▶ **Data section**
Lemma images_loop_summary (env : Env) (images : list (string * bool * string))
    (successful failed : Z) (paths : list string) (st : State) :
  exists successful' failed' paths' st',
    images_loop env images (successful, failed, paths) st
    = (Ret (successful', failed', paths'), st') /\
    successful' + failed' = successful + failed + count_tasks images /\
    successful <= successful' /\ failed <= failed' /\
    Z.of_nat (length paths') - successful' = Z.of_nat (length paths) - successful /\
    n_proc st' = n_proc st.
Proof.
  revert successful failed paths st.
  induction images as [|[[image_path is_crying_image] image_basename] rest IH];
    intros successful failed paths st.
  - eexists _, _, _, _. split; [reflexivity|]. simpl. lia.
  - rewrite images_loop_cons.
    destruct (image_step_summary env image_path is_crying_image image_basename
                successful failed paths st) as (s1 & f1 & p1 & st1 & Hstep & H1).
    rewrite Hstep.
    destruct (IH s1 f1 p1 st1) as (s2 & f2 & p2 & st2 & Hloop & H2).
    rewrite Hloop. eexists _, _, _, _. split; [reflexivity|]. simpl. lia.
Qed.

Lemma count_steps_tasks (images : list (string * bool * string)) :
  count_steps images = Z.of_nat (length images) + 2 * count_tasks images.
Proof.
  induction images as [|img rest IH]; [reflexivity|].
  unfold count_steps. simpl fold_left. rewrite count_steps_from, IH.
  simpl count_tasks. simpl length. lia.
Qed.

(** A run that reports: what it found, and what the loop over the images
    made of it. *)
Lemma generate_report (env : Env) (st st' : State) (report : summary) :
  generate_all_videos env st = (Ret (Some report), st') ->
  exists images st1,
    find_all_input_images env st = (Ret images, st) /\
    images_loop env images (0, 0, []) (set_overall (fun _ => 0) st)
    = (Ret (total_successful report, total_failed report,
            all_successful_video_paths report), st1) /\
    total_video_steps report = count_steps images /\
    match all_successful_video_paths report with
    | [] => cropping report = None /\ st' = st1
    | _ =>
        match cropping report with
        | Some counts =>
            exists st2 st3,
              check_ffmpeg env st1 = (Ret true, st2) /\
              crop_all_generated_videos env (all_successful_video_paths report) st2
              = (Ret counts, st3)
        | None => True
        end
    end.
Proof.
  unfold generate_all_videos, try_except. unfold bind at 1.
  destruct (find_all_input_images env st) as [[all_images|e] st0] eqn:Hfind;
    [|discriminate].
  assert (Hst0 : st0 = st).
  { unfold find_all_input_images in Hfind. destruct (base_dir env) as [entries|].
    - destruct (map _ _) in Hfind; inversion Hfind; reflexivity.
    - inversion Hfind. }
  subst st0. unfold bind at 1. unfold modify at 1. unfold bind at 1.
  destruct (images_loop_summary env all_images 0 0 [] (set_overall (fun _ => 0) st))
    as (s' & f' & p' & st1 & Hloop & _).
  rewrite Hloop. intros Hrun. exists all_images, st1.
  destruct p' as [|p ps].
  - unfold ret in Hrun. inversion Hrun; subst. simpl. auto.
  - unfold bind at 1 in Hrun.
    destruct (check_ffmpeg env st1) as [[available|e] st2] eqn:Hcheck; [|discriminate].
    destruct available.
    + unfold bind at 1 in Hrun.
      destruct (crop_all_generated_videos env (p :: ps) st2) as [[counts|e] st3] eqn:Hcrop;
        [|discriminate].
      unfold ret in Hrun. inversion Hrun; subst. simpl.
      split; [reflexivity|]. split; [exact Hloop|]. split; [reflexivity|]. eauto.
    + unfold bind at 1 in Hrun.
      destruct (check_ffmpeg env st2) as [[again|e] st3]; [|discriminate].
      unfold ret in Hrun. inversion Hrun; subst. simpl. auto.
Qed.

(** X13: in a run that ends with its report, every task of every discovered
    image is counted exactly once, as successful or as failed: the two
    totals add up to 1 task per crying image plus 4 per other image, the list
    of video paths has one entry per success, and the total of the progress
    bar is one step per image plus two per task. *)
Theorem run_counts_every_task (env : Env) (st st' : State) (report : summary) :
  generate_all_videos env st = (Ret (Some report), st') ->
  exists images,
    find_all_input_images env st = (Ret images, st) /\
    total_successful report + total_failed report = count_tasks images /\
    0 <= total_successful report /\ 0 <= total_failed report /\
    Z.of_nat (length (all_successful_video_paths report)) = total_successful report /\
    total_video_steps report = Z.of_nat (length images) + 2 * count_tasks images.
Proof.
  intros Hrun.
  destruct (generate_report env st st' report Hrun)
    as (images & st1 & Hfind & Hloop & Hsteps & _).
  exists images. split; [exact Hfind|].
  destruct (images_loop_summary env images 0 0 [] (set_overall (fun _ => 0) st))
    as (s' & f' & p' & st2 & Hloop' & H).
  rewrite Hloop in Hloop'. inversion Hloop'; subst.
  rewrite Hsteps, count_steps_tasks. simpl in H. lia.
Qed.

Lemma run_counts_every_task_witness :
  let env :=
    Scenario.world
      (Scenario.script
         (Scenario.json_reply 500 JNull
          :: Scenario.upload_ok "https://tmpfiles.org/2/b-crying.png"
          :: Scenario.task_ok))
      (Scenario.proc_script [])
      [Scenario.file "a.png"; Scenario.file "b-crying.png"] in
  let report :=
    {| total_video_steps := 12; total_successful := 1; total_failed := 4;
       all_successful_video_paths := ["/srv/output-videos/b-crying-crying.mp4"];
       cropping := None |} in
  exists images,
    find_all_input_images env (Scenario.start ∅) = (Ret images, Scenario.start ∅) /\
    total_successful report + total_failed report = count_tasks images /\
    0 <= total_successful report /\ 0 <= total_failed report /\
    Z.of_nat (length (all_successful_video_paths report)) = total_successful report /\
    total_video_steps report = Z.of_nat (length images) + 2 * count_tasks images.
Proof.
  intros env report.
  apply (run_counts_every_task env (Scenario.start ∅)
           (snd (generate_all_videos env (Scenario.start ∅))) report).
  vm_compute. reflexivity.
Defined.

Lemma progress_short_by_failed_downloads_witness :
  let env :=
    Scenario.world
      (Scenario.script
         ([Scenario.upload_ok "https://tmpfiles.org/1/a-crying.png";
           Scenario.submit_ok "t1"; Scenario.poll_done "https://v/1.mp4";
           Scenario.video_reply 404]
          ++ Scenario.image_ok 1))
      (Scenario.proc_script [])
      [Scenario.file "a-crying.png"; Scenario.file "b-crying.png"] in
  let report :=
    {| total_video_steps := 6; total_successful := 1; total_failed := 1;
       all_successful_video_paths := ["/srv/output-videos/b-crying-crying.mp4"];
       cropping := None |} in
  let st' := snd (generate_all_videos env (Scenario.start ∅)) in
  overall st'
  = total_video_steps report
    - (downloads_sent (requests st') - downloads_sent (requests (Scenario.start ∅))
       - total_successful report).
Proof.
  intros env report st'.
  apply (progress_short_by_failed_downloads env (Scenario.start ∅) st' report).
  vm_compute. reflexivity.
Defined.

(** X15: when the input directory is missing, or holds no image file, the
    run stops there: it reports the error instead of a summary, and has sent
    no request, run no sub-process and touched neither a file nor the
    progress bar. *)
Theorem no_images_no_run (env : Env) (st : State) :
  match base_dir env with
  | None => True
  | Some entries => forall file, In file entries -> is_image file = false
  end ->
  generate_all_videos env st = (Ret None, st).
Proof.
  intros Hnone. unfold generate_all_videos, try_except, find_all_input_images.
  unfold bind at 1.
  destruct (base_dir env) as [entries|]; [|reflexivity].
  assert (Hfilter : List.filter is_image entries = []).
  { induction entries as [|file rest IH]; [reflexivity|]. simpl.
    rewrite (Hnone file) by (left; reflexivity).
    apply IH. intros f Hf. apply Hnone. right. exact Hf. }
  rewrite Hfilter. reflexivity.
Qed.

Lemma no_images_no_run_witness :
  let env :=
    Scenario.world (Scenario.script [Scenario.upload_ok "https://tmpfiles.org/1/a.png"])
      (Scenario.proc_script [Scenario.proc_exit 0 None])
      [Scenario.file "notes.txt"; {| entry_name := "old.png"; entry_is_file := false |}] in
  generate_all_videos env (Scenario.start ∅) = (Ret None, Scenario.start ∅).
Proof.
  intros env. apply (no_images_no_run env (Scenario.start ∅)).
  intros file [<-|[<-|[]]]; reflexivity.
Defined.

▶ **What you are asked to do**
Where the data above reaches the line holding "total_failed := 1;", begin printing, and stop after the line holding "entry_is_file := false". Each line must be reproduced exactly, with nothing else added.

▶ **Output for this exercise**
    {| total_video_steps := 6; total_successful := 1; total_failed := 1;
       all_successful_video_paths := ["/srv/output-videos/b-crying-crying.mp4"];
       cropping := None |} in
  let st' := snd (generate_all_videos env (Scenario.start ∅)) in
  overall st'
  = total_video_steps report
    - (downloads_sent (requests st') - downloads_sent (requests (Scenario.start ∅))
       - total_successful report).
Proof.
  intros env report st'.
  apply (progress_short_by_failed_downloads env (Scenario.start ∅) st' report).
  vm_compute. reflexivity.
Defined.

(** X15: when the input directory is missing, or holds no image file, the
    run stops there: it reports the error instead of a summary, and has sent
    no request, run no sub-process and touched neither a file nor the
    progress bar. *)
Theorem no_images_no_run (env : Env) (st : State) :
  match base_dir env with
  | None => True
  | Some entries => forall file, In file entries -> is_image file = false
  end ->
  generate_all_videos env st = (Ret None, st).
Proof.
  intros Hnone. unfold generate_all_videos, try_except, find_all_input_images.
  unfold bind at 1.
  destruct (base_dir env) as [entries|]; [|reflexivity].
  assert (Hfilter : List.filter is_image entries = []).
  { induction entries as [|file rest IH]; [reflexivity|]. simpl.
    rewrite (Hnone file) by (left; reflexivity).
    apply IH. intros f Hf. apply Hnone. right. exact Hf. }
  rewrite Hfilter. reflexivity.
Qed.

Lemma no_images_no_run_witness :
  let env :=
    Scenario.world (Scenario.script [Scenario.upload_ok "https://tmpfiles.org/1/a.png"])
      (Scenario.proc_script [Scenario.proc_exit 0 None])
      [Scenario.file "notes.txt"; {| entry_name := "old.png"; entry_is_file := false |}] in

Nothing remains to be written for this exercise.